(Records drawn from a dataset)
═══
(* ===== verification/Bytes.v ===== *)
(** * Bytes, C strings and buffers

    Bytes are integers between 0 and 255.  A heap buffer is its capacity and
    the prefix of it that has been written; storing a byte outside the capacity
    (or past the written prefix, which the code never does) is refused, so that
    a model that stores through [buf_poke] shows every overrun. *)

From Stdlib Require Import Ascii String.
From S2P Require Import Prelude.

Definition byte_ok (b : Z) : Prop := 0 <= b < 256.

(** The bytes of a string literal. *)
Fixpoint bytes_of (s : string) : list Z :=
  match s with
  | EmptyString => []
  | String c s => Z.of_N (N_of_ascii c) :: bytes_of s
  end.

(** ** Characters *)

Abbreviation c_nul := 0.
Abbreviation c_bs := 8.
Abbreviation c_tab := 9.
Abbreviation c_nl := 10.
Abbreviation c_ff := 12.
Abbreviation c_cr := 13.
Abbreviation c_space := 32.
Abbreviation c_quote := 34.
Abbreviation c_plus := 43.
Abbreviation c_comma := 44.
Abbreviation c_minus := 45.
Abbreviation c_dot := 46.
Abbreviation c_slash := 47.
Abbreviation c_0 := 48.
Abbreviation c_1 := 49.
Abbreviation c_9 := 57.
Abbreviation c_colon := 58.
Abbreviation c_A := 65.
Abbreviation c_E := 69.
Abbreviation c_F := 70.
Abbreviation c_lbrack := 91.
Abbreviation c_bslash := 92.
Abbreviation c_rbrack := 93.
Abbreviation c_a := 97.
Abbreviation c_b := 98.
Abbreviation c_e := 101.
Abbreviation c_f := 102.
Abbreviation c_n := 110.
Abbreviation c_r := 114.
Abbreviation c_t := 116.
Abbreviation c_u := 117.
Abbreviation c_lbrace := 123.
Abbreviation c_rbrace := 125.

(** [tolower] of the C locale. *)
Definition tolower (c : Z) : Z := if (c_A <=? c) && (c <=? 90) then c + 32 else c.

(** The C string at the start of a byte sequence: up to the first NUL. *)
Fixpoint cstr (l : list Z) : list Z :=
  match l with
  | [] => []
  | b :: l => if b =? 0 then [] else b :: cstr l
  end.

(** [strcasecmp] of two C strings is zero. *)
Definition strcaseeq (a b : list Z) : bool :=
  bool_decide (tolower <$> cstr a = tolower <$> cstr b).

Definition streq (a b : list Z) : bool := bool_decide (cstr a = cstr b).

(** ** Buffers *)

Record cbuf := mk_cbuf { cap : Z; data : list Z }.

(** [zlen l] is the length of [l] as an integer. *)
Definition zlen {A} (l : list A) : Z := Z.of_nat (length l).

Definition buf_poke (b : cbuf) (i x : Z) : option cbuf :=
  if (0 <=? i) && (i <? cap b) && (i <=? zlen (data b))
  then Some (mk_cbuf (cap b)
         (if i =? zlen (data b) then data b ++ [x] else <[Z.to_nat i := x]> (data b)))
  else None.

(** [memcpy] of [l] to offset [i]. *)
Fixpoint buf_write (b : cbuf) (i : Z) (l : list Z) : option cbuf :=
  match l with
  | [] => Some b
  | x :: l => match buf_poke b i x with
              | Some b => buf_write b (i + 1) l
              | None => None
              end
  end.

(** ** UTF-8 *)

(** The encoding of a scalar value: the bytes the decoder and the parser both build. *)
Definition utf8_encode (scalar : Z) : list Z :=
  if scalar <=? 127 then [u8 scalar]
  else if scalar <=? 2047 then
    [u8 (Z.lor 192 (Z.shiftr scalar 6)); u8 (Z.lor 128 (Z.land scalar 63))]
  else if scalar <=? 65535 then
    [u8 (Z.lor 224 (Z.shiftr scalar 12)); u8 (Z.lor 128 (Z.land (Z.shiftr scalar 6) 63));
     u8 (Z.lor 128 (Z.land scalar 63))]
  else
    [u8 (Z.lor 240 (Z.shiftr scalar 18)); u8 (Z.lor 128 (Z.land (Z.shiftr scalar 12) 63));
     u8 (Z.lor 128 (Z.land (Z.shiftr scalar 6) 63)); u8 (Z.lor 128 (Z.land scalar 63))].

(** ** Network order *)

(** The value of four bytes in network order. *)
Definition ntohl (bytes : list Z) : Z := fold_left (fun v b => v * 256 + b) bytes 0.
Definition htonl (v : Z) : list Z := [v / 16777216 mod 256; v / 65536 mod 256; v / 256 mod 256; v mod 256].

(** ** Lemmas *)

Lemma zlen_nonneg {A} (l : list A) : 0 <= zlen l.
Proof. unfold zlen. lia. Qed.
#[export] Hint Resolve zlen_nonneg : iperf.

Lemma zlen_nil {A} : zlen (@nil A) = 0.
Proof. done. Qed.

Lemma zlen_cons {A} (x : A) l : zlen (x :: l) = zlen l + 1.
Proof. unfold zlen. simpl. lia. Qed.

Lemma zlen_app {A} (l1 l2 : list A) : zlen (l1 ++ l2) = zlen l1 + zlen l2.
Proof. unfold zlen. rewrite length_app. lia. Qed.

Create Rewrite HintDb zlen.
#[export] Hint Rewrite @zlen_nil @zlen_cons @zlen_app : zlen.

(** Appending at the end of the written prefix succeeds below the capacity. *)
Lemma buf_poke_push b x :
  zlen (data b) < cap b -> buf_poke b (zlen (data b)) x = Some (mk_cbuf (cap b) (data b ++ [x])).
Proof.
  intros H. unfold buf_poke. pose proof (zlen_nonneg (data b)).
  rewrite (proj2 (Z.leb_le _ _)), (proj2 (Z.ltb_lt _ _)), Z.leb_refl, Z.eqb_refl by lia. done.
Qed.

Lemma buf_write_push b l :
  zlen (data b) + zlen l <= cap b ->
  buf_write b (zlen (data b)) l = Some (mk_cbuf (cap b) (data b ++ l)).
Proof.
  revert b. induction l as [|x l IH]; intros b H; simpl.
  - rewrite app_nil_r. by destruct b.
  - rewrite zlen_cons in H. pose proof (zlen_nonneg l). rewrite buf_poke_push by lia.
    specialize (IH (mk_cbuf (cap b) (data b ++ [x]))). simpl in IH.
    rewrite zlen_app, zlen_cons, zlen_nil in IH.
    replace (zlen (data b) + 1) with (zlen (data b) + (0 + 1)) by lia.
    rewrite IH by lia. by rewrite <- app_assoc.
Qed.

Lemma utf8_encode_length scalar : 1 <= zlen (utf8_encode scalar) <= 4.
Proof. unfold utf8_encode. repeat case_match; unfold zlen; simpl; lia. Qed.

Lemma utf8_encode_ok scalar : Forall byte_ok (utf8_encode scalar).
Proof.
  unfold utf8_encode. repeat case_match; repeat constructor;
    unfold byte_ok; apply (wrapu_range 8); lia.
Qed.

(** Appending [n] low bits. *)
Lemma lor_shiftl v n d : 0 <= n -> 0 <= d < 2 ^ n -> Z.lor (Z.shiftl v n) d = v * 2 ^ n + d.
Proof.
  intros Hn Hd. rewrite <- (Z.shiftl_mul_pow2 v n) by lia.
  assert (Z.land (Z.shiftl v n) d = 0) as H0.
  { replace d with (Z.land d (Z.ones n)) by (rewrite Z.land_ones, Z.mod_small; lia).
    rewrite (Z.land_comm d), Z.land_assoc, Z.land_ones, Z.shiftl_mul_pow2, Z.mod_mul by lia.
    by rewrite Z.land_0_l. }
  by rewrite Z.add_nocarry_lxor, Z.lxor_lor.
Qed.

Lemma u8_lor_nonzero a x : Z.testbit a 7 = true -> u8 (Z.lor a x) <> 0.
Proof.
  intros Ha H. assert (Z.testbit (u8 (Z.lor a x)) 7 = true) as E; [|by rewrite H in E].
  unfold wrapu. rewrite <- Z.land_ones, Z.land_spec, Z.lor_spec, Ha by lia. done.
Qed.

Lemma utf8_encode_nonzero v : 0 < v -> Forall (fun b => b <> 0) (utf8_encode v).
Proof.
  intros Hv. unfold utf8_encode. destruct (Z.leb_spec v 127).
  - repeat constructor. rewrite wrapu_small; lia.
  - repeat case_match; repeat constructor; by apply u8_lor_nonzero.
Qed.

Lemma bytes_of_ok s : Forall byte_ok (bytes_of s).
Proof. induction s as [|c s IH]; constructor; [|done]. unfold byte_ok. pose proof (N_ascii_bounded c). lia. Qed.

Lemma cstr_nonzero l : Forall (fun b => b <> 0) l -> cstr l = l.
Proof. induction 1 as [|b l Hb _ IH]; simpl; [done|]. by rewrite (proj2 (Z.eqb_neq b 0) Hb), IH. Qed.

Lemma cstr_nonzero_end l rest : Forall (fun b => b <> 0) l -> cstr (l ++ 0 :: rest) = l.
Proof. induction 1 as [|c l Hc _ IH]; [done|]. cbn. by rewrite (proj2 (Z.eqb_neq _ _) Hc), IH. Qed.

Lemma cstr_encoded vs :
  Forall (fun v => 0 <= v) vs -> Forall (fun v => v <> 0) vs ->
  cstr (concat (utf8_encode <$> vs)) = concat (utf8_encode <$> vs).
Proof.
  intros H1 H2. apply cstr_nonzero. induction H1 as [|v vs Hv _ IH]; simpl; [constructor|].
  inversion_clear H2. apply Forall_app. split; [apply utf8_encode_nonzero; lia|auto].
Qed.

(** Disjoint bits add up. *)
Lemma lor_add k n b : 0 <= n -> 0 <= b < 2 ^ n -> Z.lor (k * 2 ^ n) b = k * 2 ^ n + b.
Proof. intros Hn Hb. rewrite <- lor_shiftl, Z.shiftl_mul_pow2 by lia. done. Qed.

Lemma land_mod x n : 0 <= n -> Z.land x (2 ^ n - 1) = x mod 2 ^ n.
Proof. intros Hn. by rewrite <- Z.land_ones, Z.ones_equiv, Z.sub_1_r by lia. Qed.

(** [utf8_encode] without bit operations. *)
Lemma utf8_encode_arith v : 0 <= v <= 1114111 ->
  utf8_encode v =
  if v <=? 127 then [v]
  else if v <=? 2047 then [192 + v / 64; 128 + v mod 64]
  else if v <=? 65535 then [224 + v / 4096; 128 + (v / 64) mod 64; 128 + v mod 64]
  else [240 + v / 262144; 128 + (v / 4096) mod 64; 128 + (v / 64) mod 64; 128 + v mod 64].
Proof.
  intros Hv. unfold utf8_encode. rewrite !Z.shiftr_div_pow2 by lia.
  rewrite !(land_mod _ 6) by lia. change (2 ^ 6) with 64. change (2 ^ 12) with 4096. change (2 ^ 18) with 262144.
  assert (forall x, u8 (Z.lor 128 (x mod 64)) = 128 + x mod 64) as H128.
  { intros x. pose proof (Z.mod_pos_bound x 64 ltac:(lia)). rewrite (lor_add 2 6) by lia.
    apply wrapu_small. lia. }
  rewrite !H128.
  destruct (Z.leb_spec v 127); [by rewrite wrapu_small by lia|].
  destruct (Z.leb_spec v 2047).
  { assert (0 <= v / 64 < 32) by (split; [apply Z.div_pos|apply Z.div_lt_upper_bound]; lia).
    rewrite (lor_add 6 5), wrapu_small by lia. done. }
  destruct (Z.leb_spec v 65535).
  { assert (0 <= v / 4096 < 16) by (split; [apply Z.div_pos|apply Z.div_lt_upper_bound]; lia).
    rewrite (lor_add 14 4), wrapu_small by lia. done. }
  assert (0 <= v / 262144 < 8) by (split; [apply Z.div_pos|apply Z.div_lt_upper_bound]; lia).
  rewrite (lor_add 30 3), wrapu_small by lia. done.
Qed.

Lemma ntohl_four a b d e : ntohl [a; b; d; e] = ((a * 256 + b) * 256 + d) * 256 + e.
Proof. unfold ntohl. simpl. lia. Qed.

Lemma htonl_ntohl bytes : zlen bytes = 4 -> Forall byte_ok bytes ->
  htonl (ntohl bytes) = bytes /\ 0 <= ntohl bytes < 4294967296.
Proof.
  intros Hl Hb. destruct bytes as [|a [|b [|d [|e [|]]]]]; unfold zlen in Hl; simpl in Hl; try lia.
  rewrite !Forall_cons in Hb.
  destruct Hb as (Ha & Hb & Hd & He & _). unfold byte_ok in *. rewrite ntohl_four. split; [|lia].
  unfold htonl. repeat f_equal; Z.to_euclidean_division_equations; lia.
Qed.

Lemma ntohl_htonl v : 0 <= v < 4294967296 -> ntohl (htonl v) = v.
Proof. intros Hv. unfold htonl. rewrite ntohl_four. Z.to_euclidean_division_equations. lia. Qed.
═══
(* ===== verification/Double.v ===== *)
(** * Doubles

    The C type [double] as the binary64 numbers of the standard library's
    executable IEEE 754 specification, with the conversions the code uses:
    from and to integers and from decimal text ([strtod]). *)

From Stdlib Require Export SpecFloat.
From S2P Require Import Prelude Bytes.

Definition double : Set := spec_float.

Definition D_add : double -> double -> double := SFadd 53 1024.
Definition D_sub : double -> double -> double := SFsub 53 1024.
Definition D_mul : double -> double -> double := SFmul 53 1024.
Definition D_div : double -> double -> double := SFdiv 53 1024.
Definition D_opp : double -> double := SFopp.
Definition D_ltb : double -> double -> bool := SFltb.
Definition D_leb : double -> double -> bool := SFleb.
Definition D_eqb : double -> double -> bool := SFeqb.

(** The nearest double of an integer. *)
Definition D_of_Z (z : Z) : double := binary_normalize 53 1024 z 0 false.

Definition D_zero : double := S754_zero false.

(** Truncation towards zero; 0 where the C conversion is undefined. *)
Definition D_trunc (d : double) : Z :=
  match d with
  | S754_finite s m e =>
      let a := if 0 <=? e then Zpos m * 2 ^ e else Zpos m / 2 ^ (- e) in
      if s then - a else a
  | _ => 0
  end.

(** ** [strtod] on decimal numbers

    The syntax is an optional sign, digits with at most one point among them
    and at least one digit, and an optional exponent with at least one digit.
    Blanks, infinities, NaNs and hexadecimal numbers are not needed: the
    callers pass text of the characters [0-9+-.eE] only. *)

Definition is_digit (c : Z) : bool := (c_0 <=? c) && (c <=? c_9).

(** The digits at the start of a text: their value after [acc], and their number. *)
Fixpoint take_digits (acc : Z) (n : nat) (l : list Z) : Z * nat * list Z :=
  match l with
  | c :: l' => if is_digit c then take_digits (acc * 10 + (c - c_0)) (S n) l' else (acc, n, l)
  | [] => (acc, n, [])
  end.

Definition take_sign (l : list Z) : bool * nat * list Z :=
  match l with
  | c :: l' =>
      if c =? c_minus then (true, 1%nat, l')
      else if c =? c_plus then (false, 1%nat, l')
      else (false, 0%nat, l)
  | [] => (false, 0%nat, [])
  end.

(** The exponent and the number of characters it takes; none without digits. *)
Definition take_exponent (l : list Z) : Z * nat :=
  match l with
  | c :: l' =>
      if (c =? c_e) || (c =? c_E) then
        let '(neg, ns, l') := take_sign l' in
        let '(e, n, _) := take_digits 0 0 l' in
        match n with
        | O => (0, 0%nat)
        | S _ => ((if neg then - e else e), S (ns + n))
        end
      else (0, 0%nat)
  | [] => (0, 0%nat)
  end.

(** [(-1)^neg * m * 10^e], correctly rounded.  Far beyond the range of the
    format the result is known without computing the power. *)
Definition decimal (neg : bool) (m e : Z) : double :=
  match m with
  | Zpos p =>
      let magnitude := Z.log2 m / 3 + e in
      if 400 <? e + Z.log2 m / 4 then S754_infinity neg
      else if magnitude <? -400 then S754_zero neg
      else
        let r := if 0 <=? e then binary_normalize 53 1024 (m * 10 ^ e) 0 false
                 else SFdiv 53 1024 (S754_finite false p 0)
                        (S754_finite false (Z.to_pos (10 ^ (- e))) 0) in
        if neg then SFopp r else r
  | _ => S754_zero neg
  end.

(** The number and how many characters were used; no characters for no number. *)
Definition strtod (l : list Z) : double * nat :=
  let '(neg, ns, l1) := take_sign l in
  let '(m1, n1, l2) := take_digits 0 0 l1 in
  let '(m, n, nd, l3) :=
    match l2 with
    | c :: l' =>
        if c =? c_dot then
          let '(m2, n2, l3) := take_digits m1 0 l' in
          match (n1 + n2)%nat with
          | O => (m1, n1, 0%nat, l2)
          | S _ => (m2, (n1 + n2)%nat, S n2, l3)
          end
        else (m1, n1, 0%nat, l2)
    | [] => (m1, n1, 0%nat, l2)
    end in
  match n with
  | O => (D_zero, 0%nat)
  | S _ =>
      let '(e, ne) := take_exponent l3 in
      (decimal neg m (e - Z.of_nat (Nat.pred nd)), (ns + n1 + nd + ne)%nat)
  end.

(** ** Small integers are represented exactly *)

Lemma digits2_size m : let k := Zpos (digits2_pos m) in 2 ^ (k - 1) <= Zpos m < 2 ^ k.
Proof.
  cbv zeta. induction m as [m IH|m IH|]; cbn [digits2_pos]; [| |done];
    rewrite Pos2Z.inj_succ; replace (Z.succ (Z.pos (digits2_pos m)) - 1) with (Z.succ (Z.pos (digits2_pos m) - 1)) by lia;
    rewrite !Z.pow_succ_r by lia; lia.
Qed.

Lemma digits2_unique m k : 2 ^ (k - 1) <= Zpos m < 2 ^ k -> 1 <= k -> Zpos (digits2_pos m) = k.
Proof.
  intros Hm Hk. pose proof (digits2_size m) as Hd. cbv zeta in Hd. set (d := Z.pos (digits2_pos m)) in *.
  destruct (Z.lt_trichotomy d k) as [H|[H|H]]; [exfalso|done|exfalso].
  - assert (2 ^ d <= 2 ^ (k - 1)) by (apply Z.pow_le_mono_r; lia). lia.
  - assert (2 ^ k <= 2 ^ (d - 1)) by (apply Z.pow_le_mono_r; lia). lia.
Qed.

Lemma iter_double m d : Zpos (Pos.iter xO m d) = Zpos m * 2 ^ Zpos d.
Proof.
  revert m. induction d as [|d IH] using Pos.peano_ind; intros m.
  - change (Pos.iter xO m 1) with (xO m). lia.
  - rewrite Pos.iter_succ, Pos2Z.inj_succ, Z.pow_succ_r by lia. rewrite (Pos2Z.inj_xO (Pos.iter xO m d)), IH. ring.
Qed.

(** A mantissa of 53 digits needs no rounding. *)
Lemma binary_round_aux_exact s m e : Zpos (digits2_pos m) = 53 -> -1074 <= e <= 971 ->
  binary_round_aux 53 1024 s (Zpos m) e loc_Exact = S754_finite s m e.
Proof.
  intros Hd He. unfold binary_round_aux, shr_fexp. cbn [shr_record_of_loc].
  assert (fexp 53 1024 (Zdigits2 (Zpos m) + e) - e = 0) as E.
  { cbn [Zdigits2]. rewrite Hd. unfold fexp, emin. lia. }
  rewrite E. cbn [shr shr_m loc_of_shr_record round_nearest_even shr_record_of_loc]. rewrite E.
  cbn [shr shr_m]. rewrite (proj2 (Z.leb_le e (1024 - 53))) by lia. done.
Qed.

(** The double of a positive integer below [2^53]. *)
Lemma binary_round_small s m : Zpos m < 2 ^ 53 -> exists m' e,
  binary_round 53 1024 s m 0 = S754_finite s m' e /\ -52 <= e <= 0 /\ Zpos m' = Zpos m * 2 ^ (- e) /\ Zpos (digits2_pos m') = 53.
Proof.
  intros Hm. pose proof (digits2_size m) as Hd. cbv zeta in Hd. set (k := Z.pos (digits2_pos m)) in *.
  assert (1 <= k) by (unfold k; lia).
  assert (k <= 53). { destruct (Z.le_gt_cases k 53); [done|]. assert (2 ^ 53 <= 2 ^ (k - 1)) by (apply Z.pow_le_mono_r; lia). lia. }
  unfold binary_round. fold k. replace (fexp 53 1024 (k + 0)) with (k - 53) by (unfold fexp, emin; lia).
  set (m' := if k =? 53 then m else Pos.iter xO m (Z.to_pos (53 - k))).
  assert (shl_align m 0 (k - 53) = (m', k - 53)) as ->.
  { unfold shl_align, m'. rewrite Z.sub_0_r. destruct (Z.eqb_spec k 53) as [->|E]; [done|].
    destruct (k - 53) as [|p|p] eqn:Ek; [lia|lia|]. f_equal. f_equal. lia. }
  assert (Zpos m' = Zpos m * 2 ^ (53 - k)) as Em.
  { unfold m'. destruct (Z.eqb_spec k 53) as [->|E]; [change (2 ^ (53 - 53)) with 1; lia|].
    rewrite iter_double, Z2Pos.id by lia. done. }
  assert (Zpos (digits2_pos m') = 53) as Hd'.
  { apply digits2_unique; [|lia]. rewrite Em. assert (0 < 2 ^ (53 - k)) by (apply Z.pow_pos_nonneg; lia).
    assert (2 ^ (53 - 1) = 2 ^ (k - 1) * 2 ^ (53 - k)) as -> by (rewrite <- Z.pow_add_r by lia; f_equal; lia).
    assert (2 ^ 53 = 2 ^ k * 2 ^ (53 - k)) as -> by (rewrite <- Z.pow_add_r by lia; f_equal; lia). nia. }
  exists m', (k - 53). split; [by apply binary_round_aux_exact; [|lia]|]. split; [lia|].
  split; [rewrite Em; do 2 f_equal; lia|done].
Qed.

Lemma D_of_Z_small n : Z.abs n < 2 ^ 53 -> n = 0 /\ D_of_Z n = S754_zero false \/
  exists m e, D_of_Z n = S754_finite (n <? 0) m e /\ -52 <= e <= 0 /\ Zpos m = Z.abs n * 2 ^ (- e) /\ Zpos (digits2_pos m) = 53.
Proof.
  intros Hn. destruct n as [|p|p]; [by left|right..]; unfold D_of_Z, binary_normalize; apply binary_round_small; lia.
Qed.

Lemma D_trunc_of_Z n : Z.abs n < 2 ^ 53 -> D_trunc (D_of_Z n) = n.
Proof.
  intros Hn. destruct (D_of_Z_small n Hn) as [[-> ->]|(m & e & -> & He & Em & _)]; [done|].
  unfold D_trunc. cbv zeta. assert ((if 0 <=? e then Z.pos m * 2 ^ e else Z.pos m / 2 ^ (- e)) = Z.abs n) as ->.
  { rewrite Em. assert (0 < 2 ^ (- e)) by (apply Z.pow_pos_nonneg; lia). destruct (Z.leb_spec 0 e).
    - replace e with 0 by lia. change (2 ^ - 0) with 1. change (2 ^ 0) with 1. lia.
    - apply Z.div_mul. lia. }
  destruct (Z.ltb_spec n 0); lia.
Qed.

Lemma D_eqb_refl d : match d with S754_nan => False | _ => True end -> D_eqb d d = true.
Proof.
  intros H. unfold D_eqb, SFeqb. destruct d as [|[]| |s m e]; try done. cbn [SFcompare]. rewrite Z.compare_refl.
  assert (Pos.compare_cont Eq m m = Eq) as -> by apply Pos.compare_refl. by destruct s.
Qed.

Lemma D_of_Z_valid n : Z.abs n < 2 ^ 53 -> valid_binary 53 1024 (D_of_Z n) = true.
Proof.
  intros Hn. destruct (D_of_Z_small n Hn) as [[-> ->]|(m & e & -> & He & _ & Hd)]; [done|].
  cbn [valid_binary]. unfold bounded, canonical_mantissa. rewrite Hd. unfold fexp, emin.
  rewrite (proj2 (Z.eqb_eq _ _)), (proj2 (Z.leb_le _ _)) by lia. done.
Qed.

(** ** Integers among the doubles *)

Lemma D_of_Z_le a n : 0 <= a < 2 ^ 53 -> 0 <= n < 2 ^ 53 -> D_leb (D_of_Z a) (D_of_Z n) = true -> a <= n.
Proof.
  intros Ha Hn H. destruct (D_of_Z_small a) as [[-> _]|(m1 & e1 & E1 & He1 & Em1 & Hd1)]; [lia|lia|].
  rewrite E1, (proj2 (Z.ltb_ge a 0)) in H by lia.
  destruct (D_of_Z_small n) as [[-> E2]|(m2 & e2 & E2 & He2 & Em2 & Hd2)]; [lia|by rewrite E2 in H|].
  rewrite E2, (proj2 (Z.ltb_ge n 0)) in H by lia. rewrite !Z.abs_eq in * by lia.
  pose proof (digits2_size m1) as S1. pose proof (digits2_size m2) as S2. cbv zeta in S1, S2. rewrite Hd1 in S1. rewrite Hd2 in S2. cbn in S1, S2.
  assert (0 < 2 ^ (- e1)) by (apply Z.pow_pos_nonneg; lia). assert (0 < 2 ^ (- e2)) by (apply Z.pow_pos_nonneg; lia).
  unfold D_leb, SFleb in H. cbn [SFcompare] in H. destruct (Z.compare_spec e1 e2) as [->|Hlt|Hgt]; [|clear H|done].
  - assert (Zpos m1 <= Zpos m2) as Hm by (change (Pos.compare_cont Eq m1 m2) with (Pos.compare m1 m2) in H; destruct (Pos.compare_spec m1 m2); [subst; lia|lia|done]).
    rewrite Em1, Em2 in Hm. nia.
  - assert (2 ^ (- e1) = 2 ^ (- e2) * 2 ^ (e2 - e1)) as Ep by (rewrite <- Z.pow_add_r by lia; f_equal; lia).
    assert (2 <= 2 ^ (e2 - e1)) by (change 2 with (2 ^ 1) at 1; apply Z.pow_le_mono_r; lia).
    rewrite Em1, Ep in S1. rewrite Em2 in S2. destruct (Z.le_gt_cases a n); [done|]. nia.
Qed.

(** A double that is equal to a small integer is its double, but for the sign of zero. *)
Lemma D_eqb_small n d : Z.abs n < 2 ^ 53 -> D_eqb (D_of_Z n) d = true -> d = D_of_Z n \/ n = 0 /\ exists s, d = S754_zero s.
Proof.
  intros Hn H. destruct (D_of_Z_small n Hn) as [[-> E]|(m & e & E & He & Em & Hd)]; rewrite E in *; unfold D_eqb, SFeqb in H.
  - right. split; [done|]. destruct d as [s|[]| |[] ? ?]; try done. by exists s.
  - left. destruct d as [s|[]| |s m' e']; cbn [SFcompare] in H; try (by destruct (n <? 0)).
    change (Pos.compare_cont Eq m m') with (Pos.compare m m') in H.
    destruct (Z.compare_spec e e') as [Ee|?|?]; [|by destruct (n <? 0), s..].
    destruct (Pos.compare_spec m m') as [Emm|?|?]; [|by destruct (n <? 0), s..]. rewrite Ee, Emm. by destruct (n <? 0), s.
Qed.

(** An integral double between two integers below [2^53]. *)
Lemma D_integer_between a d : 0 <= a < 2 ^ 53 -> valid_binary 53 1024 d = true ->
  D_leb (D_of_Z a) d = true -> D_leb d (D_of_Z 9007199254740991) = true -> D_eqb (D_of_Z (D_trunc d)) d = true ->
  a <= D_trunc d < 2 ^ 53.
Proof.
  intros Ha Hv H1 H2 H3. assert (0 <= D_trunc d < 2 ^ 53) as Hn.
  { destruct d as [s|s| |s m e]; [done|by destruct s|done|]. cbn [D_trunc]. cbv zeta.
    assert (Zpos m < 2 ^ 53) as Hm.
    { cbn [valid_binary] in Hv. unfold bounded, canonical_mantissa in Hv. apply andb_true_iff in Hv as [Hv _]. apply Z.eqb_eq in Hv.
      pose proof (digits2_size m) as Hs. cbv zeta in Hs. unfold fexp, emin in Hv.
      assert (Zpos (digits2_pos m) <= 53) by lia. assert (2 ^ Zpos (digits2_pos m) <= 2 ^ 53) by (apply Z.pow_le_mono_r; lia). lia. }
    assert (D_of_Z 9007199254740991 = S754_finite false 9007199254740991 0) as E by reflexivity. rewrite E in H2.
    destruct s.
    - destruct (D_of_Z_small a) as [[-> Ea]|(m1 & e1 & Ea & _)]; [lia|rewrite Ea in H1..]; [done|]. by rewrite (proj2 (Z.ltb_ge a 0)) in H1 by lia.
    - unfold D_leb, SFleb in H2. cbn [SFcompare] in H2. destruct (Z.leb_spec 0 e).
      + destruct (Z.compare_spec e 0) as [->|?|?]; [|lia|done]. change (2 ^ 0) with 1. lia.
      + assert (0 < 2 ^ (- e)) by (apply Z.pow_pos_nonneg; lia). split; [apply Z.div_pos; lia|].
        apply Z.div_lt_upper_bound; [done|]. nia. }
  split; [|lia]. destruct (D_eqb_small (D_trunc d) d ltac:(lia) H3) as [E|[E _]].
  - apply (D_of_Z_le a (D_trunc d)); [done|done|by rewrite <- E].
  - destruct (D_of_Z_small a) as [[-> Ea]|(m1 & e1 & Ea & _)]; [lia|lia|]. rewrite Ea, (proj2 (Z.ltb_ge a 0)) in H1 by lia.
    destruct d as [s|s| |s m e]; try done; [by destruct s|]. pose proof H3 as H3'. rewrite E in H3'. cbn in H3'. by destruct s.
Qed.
═══
From the entries above, return exactly the line containing "let '(neg, ns, l1) := take_sign l in", the line containing "- change (Pos.iter", and all lines between, and nothing else.

_TASK ANSWER:_
  let '(neg, ns, l1) := take_sign l in
  let '(m1, n1, l2) := take_digits 0 0 l1 in
  let '(m, n, nd, l3) :=
    match l2 with
    | c :: l' =>
        if c =? c_dot then
          let '(m2, n2, l3) := take_digits m1 0 l' in
          match (n1 + n2)%nat with
          | O => (m1, n1, 0%nat, l2)
          | S _ => (m2, (n1 + n2)%nat, S n2, l3)
          end
        else (m1, n1, 0%nat, l2)
    | [] => (m1, n1, 0%nat, l2)
    end in
  match n with
  | O => (D_zero, 0%nat)
  | S _ =>
      let '(e, ne) := take_exponent l3 in
      (decimal neg m (e - Z.of_nat (Nat.pred nd)), (ns + n1 + nd + ne)%nat)
  end.

(** ** Small integers are represented exactly *)

Lemma digits2_size m : let k := Zpos (digits2_pos m) in 2 ^ (k - 1) <= Zpos m < 2 ^ k.
Proof.
  cbv zeta. induction m as [m IH|m IH|]; cbn [digits2_pos]; [| |done];
    rewrite Pos2Z.inj_succ; replace (Z.succ (Z.pos (digits2_pos m)) - 1) with (Z.succ (Z.pos (digits2_pos m) - 1)) by lia;
    rewrite !Z.pow_succ_r by lia; lia.
Qed.

Lemma digits2_unique m k : 2 ^ (k - 1) <= Zpos m < 2 ^ k -> 1 <= k -> Zpos (digits2_pos m) = k.
Proof.
  intros Hm Hk. pose proof (digits2_size m) as Hd. cbv zeta in Hd. set (d := Z.pos (digits2_pos m)) in *.
  destruct (Z.lt_trichotomy d k) as [H|[H|H]]; [exfalso|done|exfalso].
  - assert (2 ^ d <= 2 ^ (k - 1)) by (apply Z.pow_le_mono_r; lia). lia.
  - assert (2 ^ k <= 2 ^ (d - 1)) by (apply Z.pow_le_mono_r; lia). lia.
Qed.

Lemma iter_double m d : Zpos (Pos.iter xO m d) = Zpos m * 2 ^ Zpos d.
Proof.
  revert m. induction d as [|d IH] using Pos.peano_ind; intros m.
  - change (Pos.iter xO m 1) with (xO m). lia.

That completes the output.